Not just my world needs a little joy. It feels like a lot of people need a little joy. So I kept thinking of Announcr again, and the impetus for it. I want to be announced when I walk into a location. Over a loudspeaker. I want there to be trumpets! and a funny (extravagant!?) voice and people around to hear and smile and laugh.

"Well well, look who's back to grace our presence. Ladies and Gentlemen, say hello to Dave!"

"Send counter two hundred and ninety-three"

Last year I figured out how to put many of the pieces together, though some awkward pieces remained.

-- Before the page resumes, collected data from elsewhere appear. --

(** X1.  On every variants map, the selector returns [null] when no
    entry is both usable (a truthy value with a truthy [url]) and of a
    score above -1, and otherwise the [url] of the first such entry of
    greatest score: every such entry before it scores strictly less and
    none after it scores more.  An entry whose area is negative is
    never selected. *)
Theorem pickBestImageVariant_exact (images : value) :
  (List.filter eligible (entries images) = [] /\
   pickBestImageVariant images = VNull)
  \/
  (exists pre e post,
      List.filter eligible (entries images) = pre ++ e :: post /\
      pickBestImageVariant images = get (snd e) "url" /\
      Forall (fun x => entry_score x < entry_score e) pre /\
      Forall (fun x => entry_score x <= entry_score e) post).
Proof.
  unfold pickBestImageVariant.
  destruct (negb (truthy images) || negb (typeof_object images)) eqn:Hobj.
  - left. rewrite (entries_not_object _ Hobj). split; reflexivity.
  - rewrite fold_first_max. change (above (-1)) with eligible.
    destruct (first_max entry_score (List.filter eligible (entries images)))
      as [e|] eqn:He.
    + right. destruct (first_max_split _ _ _ He) as (pre & post & Hl & H1 & H2).
      exists pre, e, post. auto.
    + left. split; [| reflexivity].
      destruct (List.filter eligible (entries images)) as [|x l];
        [reflexivity |].
      simpl in He. destruct (first_max entry_score l) as [u|];
        [destruct (entry_score x <? entry_score u) |]; discriminate.
Qed.

(** X2.  What the selector returns is [null] or truthy, and in the
    latter case it is the [url] of an entry of the map: the selector
    never answers an empty or made-up URL. *)
Theorem pickBestImageVariant_null_or_entry_url (images : value) :
  pickBestImageVariant images = VNull \/
  (truthy (pickBestImageVariant images) = true /\
   exists key v,
     In (key, v) (entries images) /\
     pickBestImageVariant images = get v "url").
Proof.
  unfold pickBestImageVariant.
  destruct (negb (truthy images) || negb (typeof_object images));
    [left; reflexivity |].
  rewrite fold_first_max.
  destruct (first_max entry_score (List.filter (above (-1)) (entries images)))
    as [[k v]|] eqn:He; [| left; reflexivity].
  right. apply first_max_In in He.
  pose proof (above_In _ _ _ He) as [Hu _].
  apply filter_In in He. destruct He as [Hin _].
  unfold usable, has_url in Hu. simpl in Hu.
  apply andb_true_iff in Hu. destruct Hu as [_ Hu].
  simpl. split; [exact Hu |]. exists k, v. auto.
Qed.
(* ================================================================== *)
(** * Properties *)

(* ------------------------------------------------------------------ *)
(** ** Doubles and the rationals they denote *)

Lemma digits2_pos_bounds m :
  (2 ^ (Zpos (digits2_pos m) - 1) <= Zpos m < 2 ^ Zpos (digits2_pos m))%Z.
Proof.
  induction m as [m IH|m IH|]; cbn [digits2_pos].
  - rewrite Pos2Z.inj_succ.
    replace (Z.succ (Zpos (digits2_pos m)) - 1)%Z with (Zpos (digits2_pos m)) by lia.
    rewrite Z.pow_succ_r by lia.
    replace (Zpos (digits2_pos m)) with (Z.succ (Zpos (digits2_pos m) - 1)) at 1 by lia.
    rewrite Z.pow_succ_r by lia. lia.
  - rewrite Pos2Z.inj_succ.
    replace (Z.succ (Zpos (digits2_pos m)) - 1)%Z with (Zpos (digits2_pos m)) by lia.
    rewrite Z.pow_succ_r by lia.
    replace (Zpos (digits2_pos m)) with (Z.succ (Zpos (digits2_pos m) - 1)) at 1 by lia.
    rewrite Z.pow_succ_r by lia. lia.
  - cbn. lia.
Qed.

Lemma bounded_mantissa m e :
  SpecFloat.bounded prec emax m e = true ->
  (Zpos m < 2 ^ 53)%Z /\ ((-1074 <= e)%Z) /\ ((-1074 < e)%Z -> (2 ^ 52 <= Zpos m)%Z).
Proof.
  unfold SpecFloat.bounded, canonical_mantissa, fexp, SpecFloat.emin, prec, emax.
  intros H. apply andb_true_iff in H. destruct H as [H _].
  apply Z.eqb_eq in H.
  pose proof (digits2_pos_bounds m) as [Hlo Hhi].
  set (d := Zpos (digits2_pos m)) in *.
  assert (Hd : (0 < d)%Z) by (unfold d; lia).
  assert (Hd53 : (d <= 53)%Z) by lia.
  split; [|split].
  - eapply Z.lt_le_trans; [exact Hhi|]. apply Z.pow_le_mono_r; lia.
  - lia.
  - intros He. assert (d = 53)%Z by lia.
    replace (52)%Z with (d - 1)%Z by lia. exact Hlo.
Qed.

Lemma pow2_pos e : 0 < 2 ^ e.
Proof. apply Qpower_0_lt. reflexivity. Qed.

Lemma pow2_split e k : 2 ^ (e + k) == 2 ^ e * 2 ^ k.
Proof. apply Qpower_plus. discriminate. Qed.

Lemma pow2_Z k : (0 <= k)%Z -> 2 ^ k == inject_Z (2 ^ k).
Proof.
  intros Hk. rewrite Zpower_Qpower by exact Hk. reflexivity.
Qed.

Lemma finite_lt_exp m1 e1 m2 e2 :
  SpecFloat.bounded prec emax m1 e1 = true -> SpecFloat.bounded prec emax m2 e2 = true ->
  (e1 < e2)%Z ->
  inject_Z (Zpos m1) * 2 ^ e1 < inject_Z (Zpos m2) * 2 ^ e2.
Proof.
  intros V1 V2 He.
  destruct (bounded_mantissa _ _ V1) as (H1 & L1 & _).
  destruct (bounded_mantissa _ _ V2) as (_ & _ & H2).
  specialize (H2 ltac:(lia)).
  replace e2 with (e1 + (e2 - e1))%Z by lia.
  rewrite pow2_split, (pow2_Z (e2 - e1)) by lia.
  pose proof (pow2_pos e1) as Hp.
  assert (Hz : (Zpos m1 < Zpos m2 * 2 ^ (e2 - e1))%Z).
  { assert (2 ^ 1 <= 2 ^ (e2 - e1))%Z by (apply Z.pow_le_mono_r; lia).
    change (2 ^ 1)%Z with 2%Z in H. change (2 ^ 53)%Z with (2 * 2 ^ 52)%Z in H1. nia. }
  assert (Hq : inject_Z (Zpos m1) < inject_Z (Zpos m2) * inject_Z (2 ^ (e2 - e1))).
  { rewrite <- inject_Z_mult. rewrite <- Zlt_Qlt. exact Hz. }
  nra.
Qed.

Lemma finite_pos m e : 0 < inject_Z (Zpos m) * 2 ^ e.
Proof.
  pose proof (pow2_pos e). set (t := 2 ^ e) in *. clearbody t.
  assert (0 < inject_Z (Zpos m)) by (rewrite <- (Zlt_Qlt 0); lia).
  nra.
Qed.

Lemma same_exp_compare m1 m2 e :
  (inject_Z (Zpos m1) * 2 ^ e ?= inject_Z (Zpos m2) * 2 ^ e) = Pos.compare m1 m2.
Proof.
  pose proof (pow2_pos e) as Hp. set (t := 2 ^ e) in *. clearbody t.
  destruct (Pos.compare_spec m1 m2) as [E|L|G].
  - subst. apply -> Qeq_alt. reflexivity.
  - apply -> Qlt_alt.
    assert (inject_Z (Zpos m1) < inject_Z (Zpos m2)) by (rewrite <- Zlt_Qlt; lia).
    nra.
  - apply -> Qgt_alt.
    assert (inject_Z (Zpos m2) < inject_Z (Zpos m1)) by (rewrite <- Zlt_Qlt; lia).
    nra.
Qed.

Lemma Qcompare_opp p q : (- p ?= - q) = CompOpp (p ?= q).
Proof.
  destruct (p ?= q) eqn:E; cbn [CompOpp].
  - apply <- Qeq_alt in E. apply -> Qeq_alt. lra.
  - apply <- Qlt_alt in E. apply -> Qgt_alt. lra.
  - apply <- Qgt_alt in E. apply -> Qlt_alt. lra.
Qed.

Lemma finite_compare m1 e1 m2 e2 :
  SpecFloat.bounded prec emax m1 e1 = true ->
  SpecFloat.bounded prec emax m2 e2 = true ->
  (inject_Z (Zpos m1) * 2 ^ e1 ?= inject_Z (Zpos m2) * 2 ^ e2) =
  match Z.compare e1 e2 with
  | Lt => Lt
  | Gt => Gt
  | Eq => Pos.compare_cont Eq m1 m2
  end.
Proof.
  intros V1 V2. destruct (Z.compare_spec e1 e2) as [E|L|G].
  - subst. apply same_exp_compare.
  - apply -> Qlt_alt. apply finite_lt_exp; assumption.
  - apply -> Qgt_alt. apply finite_lt_exp; assumption.
Qed.

(** On valid numbers that are not NaN or infinite, [SFcompare] compares the
    values. *)
Lemma SFcompare_value a b p q :
  valid_binary a = true -> valid_binary b = true ->
  SF2Q a = Some p -> SF2Q b = Some q ->
  SFcompare a b = Some (p ?= q).
Proof.
  intros Va Vb Ha Hb.
  destruct a as [sa|sa| |sa ma ea], b as [sb|sb| |sb mb eb];
    cbn in Ha, Hb; try discriminate;
    injection Ha as <-; injection Hb as <-; cbn [SFcompare]; f_equal.
  - pose proof (finite_pos mb eb). destruct sb; symmetry.
    + apply -> Qgt_alt. lra.
    + apply -> Qlt_alt. lra.
  - pose proof (finite_pos ma ea). destruct sa; symmetry.
    + apply -> Qlt_alt. lra.
    + apply -> Qgt_alt. lra.
  - cbn in Va, Vb. pose proof (finite_pos ma ea). pose proof (finite_pos mb eb).
    destruct sa, sb; symmetry.
    + rewrite Qcompare_opp, finite_compare by assumption.
      destruct (Z.compare ea eb); reflexivity.
    + apply -> Qlt_alt. lra.
    + apply -> Qgt_alt. lra.
    + apply finite_compare; assumption.
Qed.

Lemma Qle_bool_compare p q :
  Qle_bool p q = match p ?= q with Gt => false | _ => true end.
Proof.
  destruct (p ?= q) eqn:E.
  - apply <- Qeq_alt in E. apply Qle_bool_iff. lra.
  - apply <- Qlt_alt in E. apply Qle_bool_iff. lra.
  - apply <- Qgt_alt in E. destruct (Qle_bool p q) eqn:L; [|reflexivity].
    apply Qle_bool_iff in L. lra.
Qed.


Lemma ltb_value a b p q :
  F2Q a = Some p -> F2Q b = Some q ->
  PrimFloat.ltb a b = negb (Qle_bool q p).
Proof.
  intros Ha Hb. rewrite FloatAxioms.ltb_spec. unfold SFltb.
  rewrite (SFcompare_value _ _ p q) by (auto using Prim2SF_valid).
  rewrite Qle_bool_compare.
  destruct (p ?= q) eqn:E.
  - apply <- Qeq_alt in E. assert (E' : q == p) by lra. apply -> Qeq_alt in E'.
    rewrite E'. reflexivity.
  - apply <- Qlt_alt in E. assert (E' : p < q) by lra. apply -> Qgt_alt in E'.
    rewrite E'. reflexivity.
  - apply <- Qgt_alt in E. assert (E' : q < p) by lra. apply -> Qlt_alt in E'.
    rewrite E'. reflexivity.
Qed.


(* ------------------------------------------------------------------ *)
(** ** The rounded square root *)

Lemma bounded_digits m e :
  SpecFloat.bounded prec emax m e = true ->
  (1 <= Zpos (digits2_pos m) <= 53)%Z /\ (-1074 <= e <= 971)%Z.
Proof.
  unfold SpecFloat.bounded, canonical_mantissa, fexp, SpecFloat.emin, prec, emax.
  intros H. apply andb_true_iff in H. destruct H as [H1 H2].
  apply Z.eqb_eq in H1. apply Z.leb_le in H2. lia.
Qed.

I knew that I'd be using something cheap, which meant something like a FireTV Stick connected to a loudspeaker (and maybe a TV too). I got the tech to the point where I had a nice node.js back-end and could send a payload to the device, which would download audio files necessary, mix them, generate some text to speech, and cue an announcement.

"Send counter three hundred"

It was really tightly coupled though, and there were many areas prone to error. I designed "for the future" and ended up building a little too much into the location client app, making it complex, heavily plugin dependent with socket.io polling, TTS generators, and an insane level of audio mixing/event detection which was frankly unreliable.

"Send counter three hundred and one"

When I tried to make the project run, and fire up the backend services as well, I found a nasty issue.. the version of node I had running was v8, some dependencies wouldn't install, and other apps I built were taking over the socket.io layers. Furthermore, I did a little digging and discovered I was going to have some scalability issues running socket.io behind the load balancers, they drop sessions after only 60 seconds! All my SSL was being handled on the load balancers now, so this was a major issue as I like that design quite a bit and the other apps I run in production depend on it.

"Send counter three hundred and two"

My first real problem to solve was the nasty audio mixing/timing issue. In my original design, which was somewhere near 95% implemented, I could have audio clips and soundfx and background clips which all came down with the speech payload. The client app would be responsible for downloading/caching all the audio and then mixing it together, with pitch/volume changes and fading out and behaving nicely on errors. And processing queues nicely, cleaning up all unused channels etc.

"Send counter three hundred and three"

I decided to solve this problem by not letting the location client app be responsible at all for doing any of this. Instead, I wrote some server-side stuff to generate an AWS Polly clip with the exact voice/SSML I want (thanks, 3 years of working on Alexa stuff!), upload it to S3, and just send the client app the path to the file. Any mixing of other clips, etc I can do server side with Sox Audio or use the new AWS Mediaconvert APIs. I've done a lot of that kind of thing in Alexa projects.

"Send counter three hundred and four"

This instantly simplified my location client app! Now I could ask for a payload, get a simple URL, download and play it. I was finally going to turn the device into a smart media player instead of making it do all the heavy lifting. This means my fault tolerance "out in the field" will go up significantly and let me sleep much better at night. It's one thing to have some dev devices running on a desk, it's quite another when I hope to install one of these in every retail store entryway/foyer in the world.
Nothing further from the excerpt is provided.